(** ** Moving requests between sessions *)

Lemma reqs_ok_move T T' M nr mc pr last next X p r h :
  reqs_ok T M nr mc pr last next X → M !! p = Some r →
  trees_match r_osd r_tid T' (<[p := set_r_osd h r]> M) → (∀ o, is_Some (T !! o) → is_Some (T' !! o)) →
  (∀ o, h = Some o → is_Some (T !! o) ∧ r_tid r ≠ 0 ∧ (live r ∨ X p) ∧ nr !! r_tid r ≠ Some p) →
  reqs_ok T' (<[p := set_r_osd h r]> M) nr mc pr last next X.
Proof.
  intros [Ht Hh Hnr Hmc Hpr Htid Hu Hn Hpl Hs] Hp Ht' HT Hho. split; [done|..].
  - intros q r0 o [[<- <-]|[Hne Hq]]%lookup_insert_Some Hqo.
    + destruct (Hho o Hqo) as (?%HT & ? & ? & _). done.
    + destruct (Hh q r0 o Hq Hqo) as (?%HT & ? & ?). done.
  - intros tid q Hq. destruct (Hnr tid q Hq) as (? & ? & r0 & Hr0 & Ho & Hti & Hl). split_and!; [done..|].
    destruct (decide (q = p)) as [->|]; [|exists r0; by rewrite lookup_insert_ne].
    simplify_eq. eexists. rewrite lookup_insert_eq. split_and!; [done| |done..].
    destruct h as [o|]; [|done]. by destruct (Hho o eq_refl) as (_ & _ & _ & []).
  - intros tid q Hq. destruct (Hmc tid q Hq) as (? & r0 & Hr0 & Hti & Hl & Hat & Hb). split; [done|].
    destruct (decide (q = p)) as [->|]; [|exists r0; by rewrite lookup_insert_ne].
    simplify_eq. eexists. rewrite lookup_insert_eq. done.
  - intros q Hq. destruct (Hpr q Hq) as (r0 & Hr0 & Ho & Hti & Hl).
    destruct (decide (q = p)) as [->|]; [|exists r0; by rewrite lookup_insert_ne].
    simplify_eq. eexists. rewrite lookup_insert_eq. split_and!; [done| |done..].
    destruct h as [o|]; [|done]. by destruct (Hho o eq_refl) as (_ & [] & _).
  - intros q r0 [[<- <-]|[Hne Hq]]%lookup_insert_Some; [exact (Htid p r Hp)|by eapply Htid].
  - intros q q' r0 r1 [[<- <-]|[Hne Hq]]%lookup_insert_Some [[<- <-]|[Hne' Hq']]%lookup_insert_Some; cbn.
    + done. + by apply Hu. + by apply Hu. + by apply Hu.
  - intros q r0 [[<- <-]|[Hne Hq]]%lookup_insert_Some; by eapply Hn.
  - intros q r0 [[<- <-]|[Hne Hq]]%lookup_insert_Some; [exact (Hpl p r Hp)|by eapply Hpl].
  - intros q r0 [[<- <-]|[Hne Hq]]%lookup_insert_Some; [exact (Hs p r Hp)|by eapply Hs].
Qed.

Lemma trees_of_insert S o s : trees_of (<[o := s]> S) = <[o := o_requests s]> (trees_of S).
Proof. apply fmap_insert. Qed.
Lemma trees_of_lookup S o t : trees_of S !! o = Some t ↔ ∃ s, S !! o = Some s ∧ t = o_requests s.
Proof. unfold trees_of. rewrite lookup_fmap_Some. naive_solver. Qed.

Lemma trees_of_same S o s s' : S !! o = Some s → o_requests s' = o_requests s → trees_of (<[o := s']> S) = trees_of S.
Proof. intros Hs Hr. rewrite trees_of_insert, Hr, insert_id; [done|]. unfold trees_of. by rewrite lookup_fmap, Hs. Qed.

(** A request that is not touched stays where it is. *)
Lemma placed_frame_gen φ nr nr' c c' p r :
  placed_in opts φ nr c p r → c_osdmap c' = c_osdmap c → c_epoch_barrier c' = c_epoch_barrier c →
  (p ∈ c_promoting c → p ∈ c_promoting c') → (nr !! r_tid r = Some p → nr' !! r_tid r = Some p) →
  (∀ o s, r_osd r = Some o → c_sessions c !! o = Some s → ∃ s', c_sessions c' !! o = Some s' ∧
    let at_ok m c := at_ok fuel m (c_epoch_barrier c) (c_map_checks c) o in
    (¬ ph_pend φ o (r_tid r) → at_ok (c_osdmap c) c s p r → at_ok (c_osdmap c) c' s' p r) ∧
    (ph_pend φ o (r_tid r) → at_ok (ph_map φ) c s p r → at_ok (ph_map φ) c' s' p r)) →
  placed_in opts φ nr' c' p r.
Proof.
  intros H Em Ee Hpr Hnr Hs. unfold placed_in, placed in *. rewrite Em.
  destruct H as [H|[[H1 H2]|(o & s & Ho & Hso & H)]]; [auto|rewrite Ee; auto|].
  right; right. destruct (Hs o s Ho Hso) as (s' & Hs' & Hh1 & Hh2). exists o, s'. split_and!; [done..|].
  destruct H as [[Hn H]|[Hn H]]; [left|right]; (split; [exact Hn|]); auto.
Qed.

Lemma at_ok_held m eb mc mc' o s s' p r :
  (held_or_sent s p r → held_or_sent s' p r) → mc' !! r_tid r = mc !! r_tid r →
  at_ok fuel m eb mc o s p r → at_ok fuel m eb mc' o s' p r.
Proof. intros Hh Emc. unfold at_ok. rewrite Emc. destruct (pool_of _ _); intuition. Qed.

Lemma placed_frame φ nr nr' c c' p r :
  placed_in opts φ nr c p r → c_osdmap c' = c_osdmap c → c_epoch_barrier c' = c_epoch_barrier c →
  (p ∈ c_promoting c → p ∈ c_promoting c') → (nr !! r_tid r = Some p → nr' !! r_tid r = Some p) →
  c_map_checks c' !! r_tid r = c_map_checks c !! r_tid r →
  (∀ o s, r_osd r = Some o → c_sessions c !! o = Some s →
    ∃ s', c_sessions c' !! o = Some s' ∧ (held_or_sent s p r → held_or_sent s' p r)) →
  placed_in opts φ nr' c' p r.
Proof.
  intros H Em Ee Hpr Hnr Emc Hs. eapply placed_frame_gen; try done. intros o s Ho Hso.
  destruct (Hs o s Ho Hso) as (s' & Hs' & Hh). exists s'. cbv beta zeta. rewrite Ee.
  split_and!; [done|intros _; by apply at_ok_held..].
Qed.

(** A change of a session's connection, backoffs or clock. *)
Lemma Inv_session_gen φ nr X o s s' c :
  Inv φ nr X c → c_sessions c !! o = Some s → o_requests s' = o_requests s → o_linger_requests s' = o_linger_requests s →
  session_ok (o_backoffs s') → o_peer_addr s' = o_peer_addr s →
  (∀ p r, c_reqs c !! p = Some r → r_osd r = Some o → live r → ¬ X p →
    let at_ok m := at_ok fuel m (c_epoch_barrier c) (c_map_checks c) o in
    (¬ ph_pend φ o (r_tid r) → at_ok (c_osdmap c) s p r → at_ok (c_osdmap c) s' p r) ∧
    (ph_pend φ o (r_tid r) → at_ok (ph_map φ) s p r → at_ok (ph_map φ) s' p r)) →
  Inv φ nr X (set_c_sessions (<[o := s']> (c_sessions c)) c).
Proof.
  intros [H1 H2 H3 [S1 S2 S3 S4 S5 S6 S7] H5 H6 H7 H8] Hs Er El Hb Ea Hh. split; client_simpl; try done.
  - by erewrite trees_of_same.
  - split; try done.
    + destruct (decide (o = CEPH_HOMELESS_OSD)) as [->|]; [rewrite lookup_insert_eq; eauto|by rewrite lookup_insert_ne].
    + intros o' [t Ht]. apply S2. destruct (decide (o' = o)) as [->|]; [eauto|rewrite lookup_insert_ne in Ht; eauto].
    + intros o' t [[<- <-]|[_ Ht]]%lookup_insert_Some; [done|by eapply S3].
    + intros o' t [[<- <-]|[_ Ht]]%lookup_insert_Some; [|by apply S4]. unfold at_addr. rewrite Ea. by apply S4.
    + intros o' Ho'. destruct (S6 o' Ho') as (? & t & Ht & Hr). split; [done|].
      destruct (decide (o' = o)) as [->|]; [|exists t; by rewrite lookup_insert_ne].
      exists s'. rewrite lookup_insert_eq. split; [done|]. rewrite Er. congruence.
    + intros o' t [[<- <-]|[_ Ht]]%lookup_insert_Some; [|by eapply S7]. rewrite El. by eapply S7.
  - intros p r Hp Hl Hx. apply (placed_frame_gen φ nr nr c); [by apply H7|try done..]. client_simpl. intros o' t Ho' Ht.
    destruct (decide (o' = o)) as [->|]; [|exists t; by rewrite lookup_insert_ne].
    exists s'. rewrite lookup_insert_eq. split; [done|]. simplify_eq. by apply Hh.
Qed.

Lemma Inv_session φ nr X o s s' c :
  Inv φ nr X c → c_sessions c !! o = Some s → o_requests s' = o_requests s → o_linger_requests s' = o_linger_requests s →
  session_ok (o_backoffs s') → o_peer_addr s' = o_peer_addr s →
  (∀ p r, c_reqs c !! p = Some r → r_osd r = Some o → live r → ¬ X p → held_or_sent s p r → held_or_sent s' p r) →
  Inv φ nr X (set_c_sessions (<[o := s']> (c_sessions c)) c).
Proof.
  intros H Hs Er El Hb Ea Hh. eapply Inv_session_gen; [done..|]. intros p r Hp Ho Hl Hx.
  split; intros _; (apply at_ok_held; [by apply (Hh p r)|done]).
Qed.

(** ** Unlinking and linking *)

Lemma Inv_num_homeless φ nr X n c : Inv φ nr X c → Inv φ nr X (set_c_num_homeless n c).
Proof. by intros []. Qed.

Lemma Inv_lru φ nr X l c :
  Inv φ nr X c → NoDup l →
  (∀ o, o ∈ l → o ≠ CEPH_HOMELESS_OSD ∧ ∃ s, c_sessions c !! o = Some s ∧ o_requests s = ∅) →
  Inv φ nr X (set_c_osd_lru l c).
Proof. intros [H1 H2 H3 [] H5 H6 H7 H8] Hl Hi. split; try done. Qed.

Lemma Inv_remove_lru φ nr X o c :
  Inv φ nr X c → Inv φ nr X (set_c_osd_lru (filter (λ x, x ≠ o) (c_osd_lru c)) c).
Proof.
  intros H. apply Inv_lru; [done| |].
  - apply NoDup_filter, (ss_lru _ _ _ _ _ (iv_sess _ _ _ _ _ H)).
  - intros o' [_ Ho']%list_elem_of_filter. by apply (ss_idle _ _ _ _ _ (iv_sess _ _ _ _ _ H)).
Qed.

Lemma Inv_move φ nr X p r h o s t c :
  Inv φ nr X c → X p → c_reqs c !! p = Some r → c_sessions c !! o = Some s → o ∉ c_osd_lru c →
  trees_match r_osd r_tid (<[o := t]> (trees_of (c_sessions c))) (<[p := set_r_osd h r]> (c_reqs c)) →
  (h = None ∨ h = Some o ∧ r_tid r ≠ 0 ∧ nr !! r_tid r ≠ Some p) →
  Inv φ nr X (set_c_reqs (<[p := set_r_osd h r]> (c_reqs c)) (set_c_sessions (<[o := set_o_requests t s]> (c_sessions c)) c)).
Proof.
  intros [H1 H2 H3 [S1 S2 S3 S4 S5 S6 S7] H5 H6 H7 H8] Hx Hp Hs Ho Ht Hh. split; client_simpl; try done.
  - rewrite trees_of_insert. eapply reqs_ok_move; try done.
    + intros o' Ho'. destruct (decide (o' = o)) as [->|]; [rewrite lookup_insert_eq; eauto|by rewrite lookup_insert_ne].
    + intros o' ->. destruct Hh as [?|([= ->] & ? & ?)]; [done|]. split_and!; [|done|by right|done].
      exists (o_requests s). apply trees_of_lookup. eauto.
  - by eapply done_ok_update.
  - split; try done.
    + destruct (decide (o = CEPH_HOMELESS_OSD)) as [->|]; [rewrite lookup_insert_eq; eauto|by rewrite lookup_insert_ne].
    + intros o' [x Hx']. apply S2. destruct (decide (o' = o)) as [->|]; [eauto|rewrite lookup_insert_ne in Hx'; eauto].
    + intros o' x [[<- <-]|[_ Hx']]%lookup_insert_Some; [exact (S3 o s Hs)|by eapply S3].
    + intros o' x [[<- <-]|[_ Hx']]%lookup_insert_Some; [exact (S4 o s Hs)|by apply S4].
    + intros o' Ho'. destruct (S6 o' Ho') as (? & x & Hx' & Hr). split; [done|].
      exists x. by rewrite lookup_insert_ne by congruence.
    + intros o' x [[<- <-]|[_ Hx']]%lookup_insert_Some; [exact (S7 o s Hs)|by eapply S7].
  - intros q r0 [[<- <-]|[Hne Hq]]%lookup_insert_Some; [exact (H6 p r Hp)|by eapply H6].
  - intros q r0 [[<- <-]|[Hne Hq]]%lookup_insert_Some Hl Hn; [done|].
    apply (placed_frame φ nr nr c); [by apply H7|try done..]. client_simpl. intros o' x _ Hx'.
    destruct (decide (o' = o)) as [->|]; [|exists x; by rewrite lookup_insert_ne].
    simplify_eq. eexists. rewrite lookup_insert_eq. done.
Qed.

Lemma quiet_move p r h o s t c :
  c_reqs c !! p = Some r → c_sessions c !! o = Some s →
  quiet c (set_c_reqs (<[p := set_r_osd h r]> (c_reqs c)) (set_c_sessions (<[o := set_o_requests t s]> (c_sessions c)) c)).
Proof. intros Hp Hs. destruct (quiet_put_session o s (set_o_requests t s) c Hs eq_refl eq_refl). by split. Qed.

Lemma linked_tree φ nr X p r o c :
  Inv φ nr X c → c_reqs c !! p = Some r → r_osd r = Some o →
  ∃ s, c_sessions c !! o = Some s ∧ o_requests s !! r_tid r = Some p ∧ o ∉ c_osd_lru c.
Proof.
  intros H Hp Ho. destruct (rq_home _ _ _ _ _ _ _ _ (iv_reqs _ _ _ _ _ H) p r o Hp Ho) as ([t Ht] & _).
  pose proof Ht as (s & Hs & ->)%trees_of_lookup. exists s. assert (Hk : o_requests s !! r_tid r = Some p).
  { apply (rq_tree _ _ _ _ _ _ _ _ (iv_reqs _ _ _ _ _ H) o _ _ _ Ht). eauto. }
  split_and!; [done..|]. intros (_ & s' & Hs' & Hr)%(ss_idle _ _ _ _ _ (iv_sess _ _ _ _ _ H)).
  simplify_eq. by rewrite Hr, lookup_empty in Hk.
Qed.

Lemma wpst_move_osd_to_lru φ nr X o s c :
  Inv φ nr X c → c_sessions c !! o = Some s → o ∉ c_osd_lru c → o ≠ CEPH_HOMELESS_OSD →
  wpst (maybe_move_osd_to_lru opts o) c (λ _ c', Inv φ nr X c' ∧ quiet c c' ∧ lists_stay c c' ∧ c_reqs c' = c_reqs c).
Proof.
  intros H Hs Ho Hne. unfold maybe_move_osd_to_lru. apply wpst_bind. eapply wpst_get_session; [done|].
  apply wpst_when; [|by intros _]. intros [Hr _]%andb_true_iff. apply bool_decide_eq_true in Hr.
  unfold move_osd_to_lru_. apply wpst_bind, wpst_get, wpst_bind, wpst_lift.
  rewrite (bool_decide_eq_false_2 _ Ho). cbn [negb require wp]. apply wpst_bind, wpst_modify.
  eapply wpst_upd_session; [exact Hs|]. client_simpl. split_and!; [|by destruct (quiet_put_session o s (set_o_lru_ttl (c_jiffies c + co_osd_idle_ttl opts) s) c Hs eq_refl eq_refl)|done|done].
  eapply (Inv_session _ _ _ o s _ (set_c_osd_lru _ c)); [|done|done|done|exact (ss_backoffs _ _ _ _ _ (iv_sess _ _ _ _ _ H) o s Hs)|done|by auto].
  apply Inv_lru; [done| |].
  - apply NoDup_app. split_and!; [by eapply ss_lru, iv_sess| |apply NoDup_singleton].
    by intros x Hx ->%list_elem_of_singleton.
  - intros x [Hx| ->%list_elem_of_singleton]%elem_of_app; [by eapply (ss_idle _ _ _ _ _ (iv_sess _ _ _ _ _ H))|eauto].
Qed.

--- Your task ---
Print only what lies in the material above starting at the line with "let at_ok m c" and ending at the line with "Lemma at_ok_held m", every line exactly as given.

--- Task solution ---
    let at_ok m c := at_ok fuel m (c_epoch_barrier c) (c_map_checks c) o in
    (¬ ph_pend φ o (r_tid r) → at_ok (c_osdmap c) c s p r → at_ok (c_osdmap c) c' s' p r) ∧
    (ph_pend φ o (r_tid r) → at_ok (ph_map φ) c s p r → at_ok (ph_map φ) c' s' p r)) →
  placed_in opts φ nr' c' p r.
Proof.
  intros H Em Ee Hpr Hnr Hs. unfold placed_in, placed in *. rewrite Em.
  destruct H as [H|[[H1 H2]|(o & s & Ho & Hso & H)]]; [auto|rewrite Ee; auto|].
  right; right. destruct (Hs o s Ho Hso) as (s' & Hs' & Hh1 & Hh2). exists o, s'. split_and!; [done..|].
  destruct H as [[Hn H]|[Hn H]]; [left|right]; (split; [exact Hn|]); auto.
Qed.

Lemma at_ok_held m eb mc mc' o s s' p r :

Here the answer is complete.